(* ===== verification/Jobs.v ===== *)
(** * The service's jobs: [crates/service/src/store.rs], [runner.rs], [jobs.rs]

    The job store is the octets of its files; a write replaces a file or, when
    it fails, leaves it (the rename is the last step). The child process is
    its answers to [try_wait], its exit code and its output. The quarantine
    store is an interface ([QuarantineOps]). *)

From S2P Require Import Prelude Utf8 Paths Core External AuditLog Remediation Ipc ServiceConfig.

(** What the service uses of [warden_remediation::QuarantineStore]; the state
    [Q] is the store's directory. [q_open] also recovers; its argument is
    [on_behalf_of]. *)
Class QuarantineOps (Q : Type) := {
  q_exists : Q → bool;
  q_allowlist : Q → result string (list Allow.AllowEntry);
  q_open : option string → Q → result string unit * Q;
  q_quarantine : Q → Remediation.Policy.QuarantineRequest → result Record.RemediationError Record.QuarantineRecord * Q;
  q_list : Q → result string (list Record.QuarantineRecord) * Q;
  q_get : Record.QuarantineId → Q → result string Record.QuarantineRecord * Q;
  q_restore : Record.QuarantineId → Q → result string path * Q;
  q_allow : Sha256Digest → string → option Record.QuarantineId → option string → Q → result string unit * Q;
  q_delete : Record.QuarantineId → Q → result string unit * Q;
  q_audit_chain : Q → result string (list (N * string)) }.

(** The [uuid] crate's hyphenated text, and what the code reads in a
    [serde_json::Value]: [v.get("findings")?.as_array()?.len()]. *)
Class UuidText := uuid_text : Uuid → string.
Class JsonValue (V : Type) := findings_len : V → option N.

(** [sanitize] of lib.rs. *)
Definition sanitize (s : string) : string := Text.escape_unsafe_chars s.

(** ** store.rs *)
Module JobStore.
Import Ipc.

Definition MAX_REPORT_READ : N := MAX_RESPONSE / 2.

Record Files := mkFiles {
  job_files : gmap string bytes;
  report_files : gmap string bytes;
  schedules_json : option bytes;
  audit_json : option bytes;
}.

Section Store.
Context `{UT : UuidText, JJ : Json JobSummary, JP : JsonPretty JobSummary, JS : Json (gmap string Z),
  SP : JsonPretty (gmap string Z), JA : Json AuditStatus, AP : JsonPretty AuditStatus}.

(** [job_path], [report_path]: the file's name in its directory. *)
Definition file_of (id : Uuid) : string := fmt "{id}.json" [uuid_text id].

(** [write_private]: [outcome] is the operating system's answer. *)
Definition write_private (outcome : result string unit) (bs : bytes) (put : bytes → Files → Files) (d : Files)
    : result string unit * Files :=
  match outcome with Ok _ => (Ok tt, put bs d) | Err e => (Err e, d) end.

Definition put_job (id : Uuid) (bs : bytes) (d : Files) : Files :=
  mkFiles (<[file_of id := bs]> (job_files d)) (report_files d) (schedules_json d) (audit_json d).
Definition put_report (id : Uuid) (bs : bytes) (d : Files) : Files :=
  mkFiles (job_files d) (<[file_of id := bs]> (report_files d)) (schedules_json d) (audit_json d).

Definition save_job (outcome : result string unit) (j : JobSummary) (d : Files) : result string unit * Files :=
  match to_vec_pretty j with
  | Err e => (Err e, d)
  | Ok bs => write_private outcome bs (put_job (job_id j)) d
  end.

Definition save_report (outcome : result string unit) (id : Uuid) (bs : bytes) (d : Files)
    : result string unit * Files := write_private outcome bs (put_report id) d.

(** [report]; [failed] is an error of opening or reading. *)
Definition report {V} `{Json V} (failed : option string) (id : Uuid) (d : Files) : result string (option V) :=
  match failed with
  | Some e => Err e
  | None =>
      match report_files d !! file_of id with
      | None => Ok None
      | Some bs => map_ok Some (from_slice (takeN MAX_REPORT_READ bs))
      end
  end.

(** [Path::extension] of a file name. *)
Fixpoint rsplit_dot (acc l : list N) : option (list N * list N) :=
  match l with
  | [] => None
  | c :: l => if c =? 46 then Some (reverse l, acc) else rsplit_dot (c :: acc) l
  end.
Definition extension (name : string) : option string :=
  if bool_decide (name = "..") then None
  else
    match rsplit_dot [] (reverse (as_bytes name)) with
    | Some (_ :: _, e) => Some (of_bytes e)
    | _ => None
    end.

(** [load_jobs] over the entries of the directory, in its order ([None]: it
    cannot be read). *)
Definition load_one (e : string * result string bytes) : option (result string JobSummary) :=
  if bool_decide (extension e.1 = Some "json"%string)
  then Some (map_err (λ m, fmt "{}: {err}" [e.1; m]) (bs ← e.2; from_slice bs))
  else None.
Definition created_order (a b : JobSummary) : comparison := Z.compare (created_at a) (created_at b).
Definition load_jobs (entries : option (list (string * result string bytes))) : list JobSummary * list string :=
  match entries with
  | None => ([], [])
  | Some l =>
      let rs := omap load_one (takeN 1000000 l) in
      (sort_by created_order (omap (λ r, match r with Ok j => Some j | Err _ => None end) rs),
       omap (λ r, match r with Ok _ => None | Err e => Some e end) rs)
  end.

(** [prune]; [removable] tells whether the operating system lets a job file be
    removed. *)
Definition drop_report (id : Uuid) (d : Files) : Files :=
  mkFiles (job_files d) (delete (file_of id) (report_files d)) (schedules_json d) (audit_json d).
Definition drop_job (id : Uuid) (d : Files) : Files :=
  mkFiles (delete (file_of id) (job_files d)) (report_files d) (schedules_json d) (audit_json d).

Fixpoint prune_all (removable : Uuid → bool) (js : list JobSummary) (d : Files) : list Uuid * Files :=
  match js with
  | [] => ([], d)
  | j :: js =>
      let id := job_id j in
      let d := drop_report id d in
      if removable id && bool_decide (is_Some (job_files d !! file_of id)) then
        let '(removed, d) := prune_all removable js (drop_job id d) in (id :: removed, d)
      else prune_all removable js d
  end.
Definition prune (removable : Uuid → bool) (js : list JobSummary) (keep : N) (d : Files) : list Uuid * Files :=
  let done := List.filter (λ j, finished (state j)) js in
  let excess := (length done - N.to_nat keep)%nat in
  prune_all removable (take excess done) d.

Definition schedule_state (d : Files) : gmap string Z :=
  match schedules_json d with
  | None => ∅
  | Some bs => match from_slice bs with Ok m => m | Err _ => ∅ end
  end.

Definition save_schedule_state (outcome : result string unit) (m : gmap string Z) (d : Files)
    : result string unit * Files :=
  match to_vec_pretty m with
  | Err e => (Err e, d)
  | Ok bs => write_private outcome bs
      (λ bs d, mkFiles (job_files d) (report_files d) (Some bs) (audit_json d)) d
  end.

Definition last_audit (d : Files) : option AuditStatus :=
  bs ← audit_json d; match from_slice bs with Ok a => Some a | Err _ => None end.

Definition save_audit (outcome : result string unit) (a : AuditStatus) (d : Files) : result string unit * Files :=
  match to_vec_pretty a with
  | Err e => (Err e, d)
  | Ok bs => write_private outcome bs
      (λ bs d, mkFiles (job_files d) (report_files d) (schedules_json d) (Some bs)) d
  end.
End Store.
End JobStore.

(** ** runner.rs *)
Module Runner.

Inductive Identity :=
  | Inherit
  | Account (uid gid : N) (caps : list string)
  | AsUser (uid gid : N).
#[export] Instance Identity_eq_dec : EqDecision Identity.
Proof. solve_decision. Defined.

Definition SCAN_CAPS : list string := ["dac_read_search"]%string.
Definition SYSTEM_CHECK_CAPS : list string := ["dac_read_search"; "sys_ptrace"]%string.
Definition UPDATE_CAPS : list string := [].

Definition caps_text (l : list string) : string :=
  foldl (λ s c, (s +:+ ",+" +:+ c)%string) "-all"%string l.
(* ===== verification/ServiceRun.v ===== *)
(** * The running service

    The threads of the service as a transition system over the state of
    Server.v: requests, schedules, the audit check, the job workers and the
    shutdown, in any order. *)

From S2P Require Import Prelude Utf8 Paths Core External AuditLog Remediation Ipc ServiceConfig Jobs Server.

Module Service.
Import Ipc Jobs JobStore Server.
Import Ipc.Policy.

(** Where a job worker stands: waiting for a job, running one, or about to
    record its result. *)
Inductive worker := Idle | Busy (id : Uuid) (sp : JobSpec) | Finishing (id : Uuid) (r : JobResult).

Record sys (Q : Type) := mkSys { core : service Q; workers : list worker }.
Arguments mkSys {Q}.
Arguments core {Q}.
Arguments workers {Q}.

(** One step of some thread, with what the environment answers. *)
Inductive event :=
  | Requested (a : answers) (p : Peer) (r : Request)
  | Scheduled (a : answers) (sch : Schedule)
  | AuditRun (a : answers)
  | Take (i : nat) (now : Z) (saved : result string unit)
  | Ran (i : nat) (w : world)
  | Finish (i : nat) (now : Z) (saved : result string unit) (removable : Uuid → bool)
  | Stopping.

Section Run.
Context {V Q : Type} `{UT : UuidText, JJ : Json JobSummary, JP : JsonPretty JobSummary, JS : Json (gmap string Z),
  SP : JsonPretty (gmap string Z), JA : Json AuditStatus, AP : JsonPretty AuditStatus, JR : Json Report.ScanReport,
  JV : Json V, VV : JsonValue V, MV : JournalValue V, QO : QuarantineOps Q, ST : StdText}.
Context (show_date : Z → string) (err_text : Record.RemediationError → string).
Context (env : Environment) (ctx : Ctx) (principal_of_service : string).

Definition with_worker (i : nat) (w : worker) (c : service Q) (s : sys Q) : sys Q :=
  mkSys c (<[i := w]> (workers s)).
• • •
- [Problem to solve]
Using the entries, count the lines that hold the string "ServiceConfig"; nothing but the number is needed.

- [Result of this task]
2